Find the line with "Theorem get_all_properties_miss_projection (s" in the records below. Copy it and every line after it, up to and including the line with "pcl.mkPointXYZ (pcl.x p) (pcl.y p) fzero.".

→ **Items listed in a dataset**
········
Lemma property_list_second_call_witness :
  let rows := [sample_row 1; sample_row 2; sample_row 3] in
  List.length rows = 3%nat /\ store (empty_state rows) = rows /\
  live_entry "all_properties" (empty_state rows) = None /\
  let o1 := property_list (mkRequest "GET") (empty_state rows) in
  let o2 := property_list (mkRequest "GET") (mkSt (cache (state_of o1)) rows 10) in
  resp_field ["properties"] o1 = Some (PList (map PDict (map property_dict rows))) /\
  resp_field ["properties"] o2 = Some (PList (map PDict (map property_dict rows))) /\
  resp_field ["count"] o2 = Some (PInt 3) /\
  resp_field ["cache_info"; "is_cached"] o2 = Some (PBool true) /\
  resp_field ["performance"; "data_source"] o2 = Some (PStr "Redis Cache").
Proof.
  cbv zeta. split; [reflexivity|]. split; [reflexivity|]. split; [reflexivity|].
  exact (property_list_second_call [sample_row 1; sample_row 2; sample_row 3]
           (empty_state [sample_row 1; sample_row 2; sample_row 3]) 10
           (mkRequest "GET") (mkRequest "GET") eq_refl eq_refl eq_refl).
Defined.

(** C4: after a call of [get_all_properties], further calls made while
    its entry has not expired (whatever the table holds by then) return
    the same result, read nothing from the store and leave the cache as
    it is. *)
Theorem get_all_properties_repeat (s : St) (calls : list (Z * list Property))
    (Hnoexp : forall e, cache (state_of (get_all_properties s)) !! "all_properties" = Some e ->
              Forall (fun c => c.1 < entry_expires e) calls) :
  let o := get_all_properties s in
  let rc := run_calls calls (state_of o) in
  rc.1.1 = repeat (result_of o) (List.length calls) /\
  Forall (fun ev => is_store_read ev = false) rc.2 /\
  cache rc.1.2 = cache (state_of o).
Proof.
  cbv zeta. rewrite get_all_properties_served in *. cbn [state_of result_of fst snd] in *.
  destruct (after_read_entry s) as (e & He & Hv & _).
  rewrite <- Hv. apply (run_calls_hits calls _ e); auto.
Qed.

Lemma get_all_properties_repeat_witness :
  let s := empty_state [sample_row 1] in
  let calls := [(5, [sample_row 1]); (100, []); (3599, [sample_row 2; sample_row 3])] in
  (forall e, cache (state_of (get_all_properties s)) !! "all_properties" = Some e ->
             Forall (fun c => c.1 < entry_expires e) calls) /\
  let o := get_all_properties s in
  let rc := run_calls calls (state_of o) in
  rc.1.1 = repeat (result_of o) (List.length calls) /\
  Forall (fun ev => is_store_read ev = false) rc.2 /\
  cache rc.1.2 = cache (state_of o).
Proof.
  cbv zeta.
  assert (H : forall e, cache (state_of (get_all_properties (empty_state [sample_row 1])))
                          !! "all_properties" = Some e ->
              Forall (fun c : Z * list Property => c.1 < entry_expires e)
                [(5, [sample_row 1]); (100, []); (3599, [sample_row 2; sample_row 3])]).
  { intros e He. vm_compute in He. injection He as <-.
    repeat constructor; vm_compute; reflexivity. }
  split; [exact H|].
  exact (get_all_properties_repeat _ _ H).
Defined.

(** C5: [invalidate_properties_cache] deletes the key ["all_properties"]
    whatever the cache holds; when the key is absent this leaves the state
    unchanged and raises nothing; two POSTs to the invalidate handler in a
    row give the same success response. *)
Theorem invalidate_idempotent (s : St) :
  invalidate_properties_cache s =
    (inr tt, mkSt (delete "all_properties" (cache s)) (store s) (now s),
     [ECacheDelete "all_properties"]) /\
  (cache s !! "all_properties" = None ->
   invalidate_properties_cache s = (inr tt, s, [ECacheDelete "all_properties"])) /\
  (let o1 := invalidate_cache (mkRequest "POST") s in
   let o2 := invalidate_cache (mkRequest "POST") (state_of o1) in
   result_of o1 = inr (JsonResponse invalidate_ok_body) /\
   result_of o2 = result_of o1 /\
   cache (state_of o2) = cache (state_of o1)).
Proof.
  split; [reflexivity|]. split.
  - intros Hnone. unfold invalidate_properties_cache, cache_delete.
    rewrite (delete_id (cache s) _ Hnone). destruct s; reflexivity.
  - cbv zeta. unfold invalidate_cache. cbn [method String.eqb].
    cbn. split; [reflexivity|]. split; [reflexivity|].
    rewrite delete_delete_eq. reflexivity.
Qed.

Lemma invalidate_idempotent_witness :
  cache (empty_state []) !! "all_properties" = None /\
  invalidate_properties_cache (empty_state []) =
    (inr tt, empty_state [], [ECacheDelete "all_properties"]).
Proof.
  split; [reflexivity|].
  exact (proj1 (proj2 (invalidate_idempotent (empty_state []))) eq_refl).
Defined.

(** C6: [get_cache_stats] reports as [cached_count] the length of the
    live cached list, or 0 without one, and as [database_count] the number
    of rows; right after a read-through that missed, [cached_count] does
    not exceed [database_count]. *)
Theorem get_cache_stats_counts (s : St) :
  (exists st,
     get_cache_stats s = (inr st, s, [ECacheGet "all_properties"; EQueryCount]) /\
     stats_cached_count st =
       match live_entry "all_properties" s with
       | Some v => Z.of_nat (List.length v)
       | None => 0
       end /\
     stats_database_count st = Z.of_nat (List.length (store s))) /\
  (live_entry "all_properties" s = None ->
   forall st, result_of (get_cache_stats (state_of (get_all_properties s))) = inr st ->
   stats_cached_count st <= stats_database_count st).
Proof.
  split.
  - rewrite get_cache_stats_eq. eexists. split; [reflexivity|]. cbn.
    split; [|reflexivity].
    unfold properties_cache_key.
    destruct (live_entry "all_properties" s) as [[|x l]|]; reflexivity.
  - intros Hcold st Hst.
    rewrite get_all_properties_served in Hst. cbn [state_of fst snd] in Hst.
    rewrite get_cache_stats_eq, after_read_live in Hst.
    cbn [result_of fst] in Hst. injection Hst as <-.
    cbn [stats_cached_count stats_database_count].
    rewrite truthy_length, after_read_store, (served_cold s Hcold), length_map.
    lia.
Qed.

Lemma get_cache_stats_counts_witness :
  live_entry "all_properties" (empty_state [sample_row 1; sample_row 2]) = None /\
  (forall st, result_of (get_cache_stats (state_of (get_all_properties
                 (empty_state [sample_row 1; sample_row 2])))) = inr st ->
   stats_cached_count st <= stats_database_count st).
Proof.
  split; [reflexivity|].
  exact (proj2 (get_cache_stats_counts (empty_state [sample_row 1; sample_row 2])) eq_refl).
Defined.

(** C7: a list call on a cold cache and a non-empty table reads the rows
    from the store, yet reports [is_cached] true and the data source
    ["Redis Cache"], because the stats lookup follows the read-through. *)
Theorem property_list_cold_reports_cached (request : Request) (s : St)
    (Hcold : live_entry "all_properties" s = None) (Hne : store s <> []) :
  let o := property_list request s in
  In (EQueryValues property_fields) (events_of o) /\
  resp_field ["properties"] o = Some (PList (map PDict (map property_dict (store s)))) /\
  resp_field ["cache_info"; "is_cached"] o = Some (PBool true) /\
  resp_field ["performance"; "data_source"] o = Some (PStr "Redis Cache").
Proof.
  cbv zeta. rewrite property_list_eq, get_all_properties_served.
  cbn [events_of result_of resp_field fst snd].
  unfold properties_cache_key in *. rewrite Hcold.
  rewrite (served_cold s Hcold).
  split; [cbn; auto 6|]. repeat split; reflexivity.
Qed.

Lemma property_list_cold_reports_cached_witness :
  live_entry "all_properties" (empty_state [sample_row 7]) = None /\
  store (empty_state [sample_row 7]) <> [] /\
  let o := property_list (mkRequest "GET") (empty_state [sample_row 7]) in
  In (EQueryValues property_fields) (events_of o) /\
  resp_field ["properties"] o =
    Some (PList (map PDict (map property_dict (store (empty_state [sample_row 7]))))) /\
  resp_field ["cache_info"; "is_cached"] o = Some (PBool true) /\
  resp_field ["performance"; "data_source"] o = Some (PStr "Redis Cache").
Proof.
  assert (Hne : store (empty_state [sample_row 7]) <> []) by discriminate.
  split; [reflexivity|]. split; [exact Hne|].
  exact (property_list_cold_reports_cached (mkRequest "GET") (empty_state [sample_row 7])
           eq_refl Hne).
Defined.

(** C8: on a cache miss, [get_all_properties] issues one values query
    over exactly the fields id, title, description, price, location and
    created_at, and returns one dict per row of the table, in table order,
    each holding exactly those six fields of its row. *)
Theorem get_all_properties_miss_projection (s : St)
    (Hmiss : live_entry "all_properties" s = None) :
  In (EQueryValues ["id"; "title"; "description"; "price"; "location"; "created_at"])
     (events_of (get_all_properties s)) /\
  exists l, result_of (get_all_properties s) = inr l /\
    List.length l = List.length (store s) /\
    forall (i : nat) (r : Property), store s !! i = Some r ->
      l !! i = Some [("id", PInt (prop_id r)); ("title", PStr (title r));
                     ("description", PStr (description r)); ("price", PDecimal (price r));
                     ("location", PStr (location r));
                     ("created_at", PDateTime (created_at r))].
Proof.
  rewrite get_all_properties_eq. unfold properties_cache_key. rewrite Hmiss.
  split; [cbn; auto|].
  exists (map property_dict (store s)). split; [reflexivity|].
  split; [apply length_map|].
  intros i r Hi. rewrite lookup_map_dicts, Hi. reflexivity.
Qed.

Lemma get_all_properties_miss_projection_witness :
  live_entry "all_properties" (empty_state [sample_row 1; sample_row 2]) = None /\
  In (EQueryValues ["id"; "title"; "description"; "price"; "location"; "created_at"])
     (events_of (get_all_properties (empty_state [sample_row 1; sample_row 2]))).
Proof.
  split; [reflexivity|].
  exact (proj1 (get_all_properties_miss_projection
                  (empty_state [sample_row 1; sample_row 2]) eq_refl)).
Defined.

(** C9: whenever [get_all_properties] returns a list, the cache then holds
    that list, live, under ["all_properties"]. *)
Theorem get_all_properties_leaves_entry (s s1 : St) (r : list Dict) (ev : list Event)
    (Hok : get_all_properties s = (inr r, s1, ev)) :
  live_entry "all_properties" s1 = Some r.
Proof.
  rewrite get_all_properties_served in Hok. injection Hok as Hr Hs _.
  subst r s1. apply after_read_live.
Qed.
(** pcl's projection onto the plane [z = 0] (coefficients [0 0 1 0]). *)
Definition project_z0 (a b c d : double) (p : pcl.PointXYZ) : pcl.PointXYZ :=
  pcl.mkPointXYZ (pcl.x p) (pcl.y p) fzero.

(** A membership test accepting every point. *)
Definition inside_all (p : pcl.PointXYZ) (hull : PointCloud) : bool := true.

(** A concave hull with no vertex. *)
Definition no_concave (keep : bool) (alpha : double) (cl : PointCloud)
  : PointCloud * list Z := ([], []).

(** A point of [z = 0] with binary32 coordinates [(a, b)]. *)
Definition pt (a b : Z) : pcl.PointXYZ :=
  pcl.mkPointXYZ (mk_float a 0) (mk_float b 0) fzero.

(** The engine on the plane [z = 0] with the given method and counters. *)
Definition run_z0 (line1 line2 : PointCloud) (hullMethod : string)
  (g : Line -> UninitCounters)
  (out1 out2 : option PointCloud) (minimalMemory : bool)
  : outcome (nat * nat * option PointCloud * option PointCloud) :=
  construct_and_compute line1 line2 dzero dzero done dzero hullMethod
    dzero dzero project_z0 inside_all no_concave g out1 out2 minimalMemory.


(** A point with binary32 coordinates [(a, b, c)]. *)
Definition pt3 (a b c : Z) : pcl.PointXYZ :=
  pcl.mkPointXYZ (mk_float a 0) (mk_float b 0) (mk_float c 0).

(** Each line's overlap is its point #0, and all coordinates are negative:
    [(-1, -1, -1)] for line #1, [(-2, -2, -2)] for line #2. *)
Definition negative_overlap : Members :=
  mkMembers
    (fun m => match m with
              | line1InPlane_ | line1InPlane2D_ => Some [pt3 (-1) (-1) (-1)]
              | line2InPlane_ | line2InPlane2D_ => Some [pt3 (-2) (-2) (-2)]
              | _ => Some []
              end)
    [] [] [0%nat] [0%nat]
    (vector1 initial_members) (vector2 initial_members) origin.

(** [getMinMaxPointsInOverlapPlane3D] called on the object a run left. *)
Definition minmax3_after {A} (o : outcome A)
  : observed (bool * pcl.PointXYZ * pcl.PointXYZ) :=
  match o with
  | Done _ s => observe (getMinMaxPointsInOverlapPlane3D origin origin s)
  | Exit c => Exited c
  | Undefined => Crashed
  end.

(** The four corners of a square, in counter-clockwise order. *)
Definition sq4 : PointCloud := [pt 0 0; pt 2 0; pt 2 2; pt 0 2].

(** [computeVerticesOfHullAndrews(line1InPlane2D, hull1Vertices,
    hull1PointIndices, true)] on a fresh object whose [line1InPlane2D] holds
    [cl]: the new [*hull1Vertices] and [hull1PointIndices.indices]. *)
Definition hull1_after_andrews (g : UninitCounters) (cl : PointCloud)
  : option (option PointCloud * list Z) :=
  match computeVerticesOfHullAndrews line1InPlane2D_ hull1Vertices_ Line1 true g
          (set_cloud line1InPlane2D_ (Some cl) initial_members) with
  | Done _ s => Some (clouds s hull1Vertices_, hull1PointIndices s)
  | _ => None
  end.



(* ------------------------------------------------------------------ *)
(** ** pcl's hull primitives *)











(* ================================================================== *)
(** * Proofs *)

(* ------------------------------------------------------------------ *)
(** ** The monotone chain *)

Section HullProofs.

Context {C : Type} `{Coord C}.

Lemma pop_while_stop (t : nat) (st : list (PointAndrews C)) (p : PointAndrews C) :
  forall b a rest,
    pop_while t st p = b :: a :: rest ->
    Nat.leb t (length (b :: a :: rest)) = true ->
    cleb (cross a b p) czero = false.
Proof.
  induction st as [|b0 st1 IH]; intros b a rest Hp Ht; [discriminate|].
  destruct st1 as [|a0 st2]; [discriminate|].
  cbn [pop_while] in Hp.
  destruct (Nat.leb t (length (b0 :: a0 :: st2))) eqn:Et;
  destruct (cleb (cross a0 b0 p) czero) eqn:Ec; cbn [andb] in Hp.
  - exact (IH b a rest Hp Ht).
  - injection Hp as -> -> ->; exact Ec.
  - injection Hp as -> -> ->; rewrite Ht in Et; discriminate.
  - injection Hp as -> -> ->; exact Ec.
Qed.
········
→ **Solution to this problem**
Theorem get_all_properties_miss_projection (s : St)
    (Hmiss : live_entry "all_properties" s = None) :
  In (EQueryValues ["id"; "title"; "description"; "price"; "location"; "created_at"])
     (events_of (get_all_properties s)) /\
  exists l, result_of (get_all_properties s) = inr l /\
    List.length l = List.length (store s) /\
    forall (i : nat) (r : Property), store s !! i = Some r ->
      l !! i = Some [("id", PInt (prop_id r)); ("title", PStr (title r));
                     ("description", PStr (description r)); ("price", PDecimal (price r));
                     ("location", PStr (location r));
                     ("created_at", PDateTime (created_at r))].
Proof.
  rewrite get_all_properties_eq. unfold properties_cache_key. rewrite Hmiss.
  split; [cbn; auto|].
  exists (map property_dict (store s)). split; [reflexivity|].
  split; [apply length_map|].
  intros i r Hi. rewrite lookup_map_dicts, Hi. reflexivity.
Qed.

Lemma get_all_properties_miss_projection_witness :
  live_entry "all_properties" (empty_state [sample_row 1; sample_row 2]) = None /\
  In (EQueryValues ["id"; "title"; "description"; "price"; "location"; "created_at"])
     (events_of (get_all_properties (empty_state [sample_row 1; sample_row 2]))).
Proof.
  split; [reflexivity|].
  exact (proj1 (get_all_properties_miss_projection
                  (empty_state [sample_row 1; sample_row 2]) eq_refl)).
Defined.

(** C9: whenever [get_all_properties] returns a list, the cache then holds
    that list, live, under ["all_properties"]. *)
Theorem get_all_properties_leaves_entry (s s1 : St) (r : list Dict) (ev : list Event)
    (Hok : get_all_properties s = (inr r, s1, ev)) :
  live_entry "all_properties" s1 = Some r.
Proof.
  rewrite get_all_properties_served in Hok. injection Hok as Hr Hs _.
  subst r s1. apply after_read_live.
Qed.
(** pcl's projection onto the plane [z = 0] (coefficients [0 0 1 0]). *)
Definition project_z0 (a b c d : double) (p : pcl.PointXYZ) : pcl.PointXYZ :=
  pcl.mkPointXYZ (pcl.x p) (pcl.y p) fzero.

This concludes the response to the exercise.